DATA SUPPLIED:
--------------------

(* ===== verification/Dump.v ===== *)
(** * The program that prints a device's metadata

    Models [src/bin/stratis_dumpmetadata.rs].  What is printed is a list of texts; the [Debug] formats, the dump of bytes and
    [serde_json] are operations of [DumpText]. *)
From stdpp Require Import base list strings.
From Stdlib Require Import ZArith Lia.
From S2P Require Import Prelude Disk External Json Sizes StaticHeader MDA BDA.
Import mda_size.

Class DumpText : Type := {
  dump_header : StaticHeader → Str;
  dump_bda : BDA → Str;
  dump_error : StratisError → Str;
  pretty_hex : list Z → Str;
  (** [serde_json::from_slice] and [serde_json::to_string_pretty] *)
  value_from_slice : list Z → option Value;
  value_to_string_pretty : Value → option Str }.

(** [impl PartialEq for StaticHeaderResult] *)
Definition StaticHeaderResult_eq (self other : StaticHeaderResult) : bool :=
  match shr_header self, shr_header other with
  | Some (Ok (Some sh0)), Some (Ok (Some sh1)) => bool_decide (sh0 = sh1)
  | _, _ => false
  end.

Definition nl : Str := [10].

Section dump.
Context `{Crc32c} `{UuidFormat} `{Chrono} `{DumpText}.

Definition fmt_metadata (shr : StaticHeaderResult) (print_bytes : bool) : Str :=
  nl ++ str "Header:" ++ nl ++
  (match shr_header shr with
   | None => str "Unreadable" ++ nl
   | Some (Ok None) => str "No signature buffer" ++ nl
   | Some (Ok (Some sh)) => dump_header sh ++ nl
   | Some (Err e) => str "Error: " ++ dump_error e ++ nl
   | Some (Panic _) => []
   end) ++
  (if print_bytes then
     nl ++ nl ++ str "Bytes:" ++ nl ++ nl ++
     match shr_bytes shr with Ok boxed => pretty_hex boxed | Err e => dump_error e | Panic _ => [] end
   else []).

(** The signature blocks: one text when they agree *)
Definition print_sigblocks (read_results : StaticHeaderResult * StaticHeaderResult) (print_bytes : bool) : list Str :=
  if StaticHeaderResult_eq read_results.1 read_results.2 then
    [str "Signature block: " ++ nl ++ fmt_metadata read_results.1 print_bytes]
  else
    [str "Signature block 1: " ++ nl ++ fmt_metadata read_results.1 print_bytes;
     str "Signature block 2: " ++ nl ++ fmt_metadata read_results.2 print_bytes].

(** [map_err] *)
Definition imap_err {A} (text : string) (m : io A) : io A := λ f,
  match m f with (Err e, f) => (Err (Chained text e), f) | r => r end.
Definition ok_or_else {A} (text : string) (o : option A) : io A :=
  match o with Some a => iret a | None => ierr (Msg text) end.

(** the first half of [run]: the header and the BDA *)
Definition find_bda (read_results : StaticHeaderResult * StaticHeaderResult) : io BDA :=
  let! header := imap_err "No valid StaticHeader found" (SH.repair_sigblocks SH.do_nothing read_results) in
  let! header := ok_or_else "No valid Stratis signature found" header in
  let! bda := imap_err "BDA detected but error found" (Bda.load header) in
  ok_or_else "No Stratis BDA metadata found" bda.

(** the second half: the pool metadata *)
Definition find_state (bda : BDA) : io (option (list Z)) :=
  imap_err "Error during seek" (seek 0) ;;! imap_err "Error during load state" (Bda.load_state bda).

Definition print_state (loaded_state : option (list Z)) : res (list Str) :=
  match loaded_state with
  | None => Ok [str "None found"]
  | Some loaded_state =>
      match value_from_slice loaded_state with
      | None => Err (Msg "Error during state JSON extract")
      | Some state_json =>
          match value_to_string_pretty state_json with
          | None => Err (Msg "Error during state JSON parse")
          | Some state_json_pretty => Ok [state_json_pretty]
          end
      end
  end.

(** the texts printed before a step that may fail, and after it *)
Definition printing {A} (out : list Str) (r : res A) (k : A → list Str * res unit) : list Str * res unit :=
  match r with Ok a => let '(more, end_) := k a in (out ++ more, end_) | Err e => (out, Err e) | Panic w => (out, Panic w) end.

(** [run], after the device has been opened: the texts printed, and how it ended *)
Definition run (print_bytes : bool) (devfile : File) : (list Str * res unit) * File :=
  let '(read_results, f) := SH.read_sigblocks devfile in
  let out := print_sigblocks read_results print_bytes in
  let '(r, f) := find_bda read_results f in
  match r with
  | Ok bda =>
      let out := out ++ [nl ++ dump_bda bda] in
      let '(r, f) := find_state bda f in
      (printing out r (λ loaded_state,
         printing [nl ++ str "Pool metadata:"] (print_state loaded_state) (λ texts, (texts, Ok tt))), f)
  | Err e => ((out, Err e), f)
  | Panic w => ((out, Panic w), f)
  end.
End dump.

(** ** Reading only *)

(** [m] changes no byte of a file that was opened for reading *)
Definition reads_only {A} (m : io A) : Prop := ∀ f, f_write f = false → wrote 0 0 f (m f).2.

Create HintDb reads.

Lemma reads_bind {A B} (m : io A) (k : A → io B) : reads_only m → (∀ a, reads_only (k a)) → reads_only (ibind m k).
Proof.
  intros Hm Hk f Hf. specialize (Hm f Hf). unfold ibind. destruct (m f) as [[a|e|w] f'] eqn:E; simpl in *; try done.
  eapply wrote_trans; [exact Hm|]. apply Hk. destruct Hm as (_ & [_ ->] & _). done.
Qed.

Lemma reads_or {A} (m k : io A) : reads_only m → reads_only k → reads_only (ior_else m k).
Proof.
  intros Hm Hk f Hf. specialize (Hm f Hf). unfold ior_else. destruct (m f) as [[a|e|w] f'] eqn:E; simpl in *; try done.
  eapply wrote_trans; [exact Hm|]. apply Hk. destruct Hm as (_ & [_ ->] & _). done.
Qed.

Lemma reads_map_err {A} text (m : io A) : reads_only m → reads_only (imap_err text m).
Proof. intros Hm f Hf. specialize (Hm f Hf). unfold imap_err. by destruct (m f) as [[a|e|w] f']. Qed.

Lemma reads_ret {A} (a : A) : reads_only (iret a).
Proof. done. Qed.
Lemma reads_err {A} e : reads_only (ierr e : io A).
Proof. done. Qed.
Lemma reads_lift {A} (r : res A) : reads_only (ilift r).
Proof. done. Qed.
Lemma reads_seek p : reads_only (seek p).
Proof. intros f Hf. unfold seek. by destruct (f_fault _ _). Qed.
Lemma reads_read n : reads_only (read_exact n).
Proof. intros f Hf. unfold read_exact. destruct (f_fault _ _); [done|]. by destruct (_ <? _). Qed.
Lemma reads_sync : reads_only sync_all.
Proof. intros f Hf. unfold sync_all. by destruct (f_fault _ _). Qed.
Lemma reads_write bs : reads_only (write_all bs).
Proof. intros f Hf. unfold write_all. by rewrite Hf. Qed.

#[export] Hint Resolve reads_ret reads_err reads_lift reads_seek reads_read reads_sync reads_write : reads.

Ltac reads :=
  repeat first
    [ solve [eauto 2 with reads]
    | match goal with |- ∀ _, _ => intros ? end
    | match goal with |- reads_only (match ?x with _ => _ end) => destruct x end
    | apply reads_bind | apply reads_or | apply reads_map_err ].

Section reading.
Context `{Crc32c} `{UuidFormat} `{Chrono} `{DumpText}.

Lemma reads_sh_write sh which : reads_only (SH.write sh which).
Proof. unfold SH.write, SH.write_region. reads. Qed.
#[local] Hint Resolve reads_sh_write : reads.

Lemma reads_repair rr : reads_only (SH.repair_sigblocks SH.do_nothing rr).
Proof.
  unfold SH.repair_sigblocks, SH.ok_ok_static_header_handling, SH.ok_err_static_header_handling, SH.copy_ok_err_handling,
    SH.compare_headers, SH.do_nothing. reads.
Qed.

Lemma reads_bda_load sh : reads_only (Bda.load sh).
Proof. unfold Bda.load, MDA.load, MDA.get_mda, MDA.load_a_region, MDA.seek_to_offset. reads. Qed.

Lemma reads_load_state bda : reads_only (Bda.load_state bda).
Proof. unfold Bda.load_state, MDA.load_state, MDA.load_region_at, MDA.seek_to_offset, Hdr.load_region. reads. Qed.
#[local] Hint Resolve reads_repair reads_bda_load reads_load_state : reads.

Lemma run_reads_only print_bytes f : f_write f = false → wrote 0 0 f (run print_bytes f).2.
Proof.
  intros Hf. unfold run. destruct (SH.read_sigblocks f) as [[x1 x2] f1] eqn:E1.
  destruct (read_sigblocks_any f x1 x2 f1 E1) as (W1 & _).
  assert (reads_only (find_bda (x1, x2))) as Hb by (unfold find_bda, ok_or_else; reads).
  assert (Hf1 : f_write f1 = false) by (destruct W1 as (_ & [_ ->] & _); done).
  specialize (Hb f1 Hf1). destruct (find_bda _ f1) as [[bda|e|w] f2]; simpl in *; [|by eapply wrote_trans..].
  assert (reads_only (find_state bda)) as Hs by (unfold find_state; reads).
  assert (Hf2 : f_write f2 = false) by (destruct Hb as (_ & [_ ->] & _); done).
  specialize (Hs f2 Hf2). destruct (find_state bda f2) as [r f3]. simpl in *. eapply wrote_trans; [exact W1|]. by eapply wrote_trans.
Qed.
End reading.

(** ** The dump of a device in use *)

(** the device opened anew, for reading *)
Definition reopened (f : File) : File := mkFile (f_size f) (f_data f) 0 0 (λ _, None) false.

Lemma holds_reopened `{Crc32c} `{Chrono} self hs f g0 g1 : holds self hs f g0 g1 → holds self hs (reopened f) g0 g1.
Proof. intros [? ? ? ? ? ? ? ?]. split; assumption. Qed.

Section dumped.
Context `{Crc32c} `{UuidFormat} `{Chrono} `{DumpText}.

(** the texts of a device with header [sh], BDA [bda] and metadata [state], and how the program ends *)
Definition dump_of (print_bytes : bool) (block : list Z) (bda : BDA) (state : option (list Z)) : list Str * res unit :=
  let sigblock := str "Signature block: " ++ nl ++ fmt_metadata (mkSHR (Ok block) (Some (Ok (Some (header bda))))) print_bytes in
  let out := [sigblock; nl ++ dump_bda bda; nl ++ str "Pool metadata:"] in
  match print_state state with Ok texts => (out ++ texts, Ok tt) | Err e => (out, Err e) | Panic w => (out, Panic w) end.

(** C25: The dump tells what is on the device, and leaves it as it is.  On any device, opened for reading and failing in any way, no byte is changed,
    though the program calls the repair of the signature blocks; and on one that was initialised and then given
    metadata any number of times, it prints the header once, the BDA as the daemon last had it in memory, and the metadata of the last save that succeeded. *)
Theorem dump_exact ids mds bs itime f ops print_bytes :
  let bda := Bda.new ids (MDADataSize_new mds) bs itime in
  0 ≤ mds < 2 ^ 40 → 512 * Bda.extended_size bda ≤ f_size f ≤ u64_max →
  is_uuid (pool_uuid ids) → is_uuid (device_uuid ids) → u64 bs → u64 itime →
  healthy f → Forall op_ok ops →
  let '(rs, st) := spec_saves (region_bytes (regions bda) - 32) None ops in
  (∃ f0 bda' f1, Bda.initialize bda f = (Ok tt, f0) ∧ bda_saves bda ops f0 = (rs, bda', f1) ∧
     (run print_bytes (reopened f1)).1 = dump_of print_bytes (block1 f1) bda' (option_map snd st)) ∧
  ∀ g, f_write g = false → wrote 0 0 g (run print_bytes g).2.
Proof.
  intros bda Hm Hs Hp Hd Hb Hi Hf Hall.
  pose proof (saved_device ids mds bs itime f ops Hm Hs Hp Hd Hb Hi Hf Hall) as Hsaved. cbv zeta in Hsaved. fold bda in Hsaved.
  destruct (spec_saves _ _ ops) as [rs st]. split; [|exact (run_reads_only print_bytes)].
  destruct Hsaved as (f0 & self & f1 & g0 & g1 & E0 & E1 & C1 & C2 & _ & Hs1 & Hh & Hr & <- & _).
  exists f0, (mkBDA (header bda) self), f1. do 2 (split; [done|]).
  apply holds_reopened in Hh.
  destruct (read_sigblocks_ok (reopened f1)) as (f2 & E2 & W2); [done|done|].
  assert (Hn2 : no_faults f2) by (by eapply wrote_no_faults). apply (holds_wrote0 _ _ _ _ _ _ _ W2) in Hh.
  destruct (load_ok self static_header_bytes f2 g0 g1 (mda_size (header bda)) Hh Hn2 Hr) as (f3 & E3 & W3).
  assert (Hn3 : no_faults f3) by (by eapply wrote_no_faults). apply (holds_wrote0 _ _ _ _ _ _ _ W3) in Hh.
  destruct (seek_wrote 0 f3) as [W4 _]. rewrite (seek_ok 0 f3 Hn3) in W4. simpl in W4.
  destruct (load_state_holds self static_header_bytes (set_pos 0 (tick f3)) g0 g1) as (f5 & E5 & _); [by eapply holds_wrote0|by eapply wrote_no_faults|].
  unfold run. rewrite E2. change (block1 (reopened f1)) with (block1 f1). change (block2 (reopened f1)) with (block2 f1). rewrite C1, C2.
  assert (find_bda (mkSHR (Ok (block1 f1)) (Some (Ok (Some (header bda)))), mkSHR (Ok (block2 f1)) (Some (Ok (Some (header bda))))) f2 =
    (Ok (mkBDA (header bda) self), f3)) as ->.
  { unfold find_bda, imap_err, ibind. simpl. unfold SH.compare_headers. rewrite bool_decide_true by done. simpl.
    unfold Bda.load. by erewrite ibind_ok by exact E3. }
  assert (find_state (mkBDA (header bda) self) f3 = (Ok (option_map snd (latest g0 g1)), f5)) as ->.
  { unfold find_state, imap_err, ibind. rewrite seek_ok by done. unfold Bda.load_state. simpl. by rewrite E5. }
  unfold print_sigblocks, StaticHeaderResult_eq. simpl. rewrite bool_decide_true by done. unfold dump_of, printing.
  by destruct (print_state _).
Qed.
End dumped.

Section examples.
#[local] Existing Instance crc32c_instance.
#[local] Existing Instance hex_instance.
#[local] Existing Instance any_time.

(** a metadata text is a string *)
Definition plain_text : DumpText :=
  {| dump_header _ := str "header"; dump_bda _ := str "bda"; dump_error _ := str "error"; pretty_hex b := b;
     value_from_slice b := Some (VString b); value_to_string_pretty v := as_str v |}.
#[local] Existing Instance plain_text.

Lemma dump_exact_witness : let bda := Bda.new (mkIds 7 8) (MDADataSize_new 0) 2097152 1600000000 in
  (∃ f0 bda' f1, Bda.initialize bda blank_device = (Ok tt, f0) ∧
     bda_saves bda [(t1, [1; 2; 3]); (t1, [4]); (t2, [4; 5])] f0 = ([Ok tt; Err (Msg "Overwriting newer data"); Ok tt], bda', f1) ∧
     (run false (reopened f1)).1 = dump_of false (block1 f1) bda' (Some [4; 5])) ∧
  ∀ g, f_write g = false → wrote 0 0 g (run false g).2.
Proof.
  apply (dump_exact (mkIds 7 8) 0 2097152 1600000000 blank_device [(t1, [1; 2; 3]); (t1, [4]); (t2, [4; 5])] false).
  - lia.
  - split; vm_compute; discriminate.
  - by apply (bool_decide_unpack _).
  - by apply (bool_decide_unpack _).
  - by apply (bool_decide_unpack _).
  - by apply (bool_decide_unpack _).
  - apply blank_healthy.
  - apply (bool_decide_unpack _). vm_compute. exact I.
Defined.
End examples.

--------------------

DESCRIPTION OF THE TASK: Could you reproduce, exactly, every line above from the line with "nl ++ nl ++ str" to the line with "Definition print_sigblocks (read_results", and no other line? Both ends count.

ANSWER BELOW:
     nl ++ nl ++ str "Bytes:" ++ nl ++ nl ++
     match shr_bytes shr with Ok boxed => pretty_hex boxed | Err e => dump_error e | Panic _ => [] end
   else []).

(** The signature blocks: one text when they agree *)
Definition print_sigblocks (read_results : StaticHeaderResult * StaticHeaderResult) (print_bytes : bool) : list Str :=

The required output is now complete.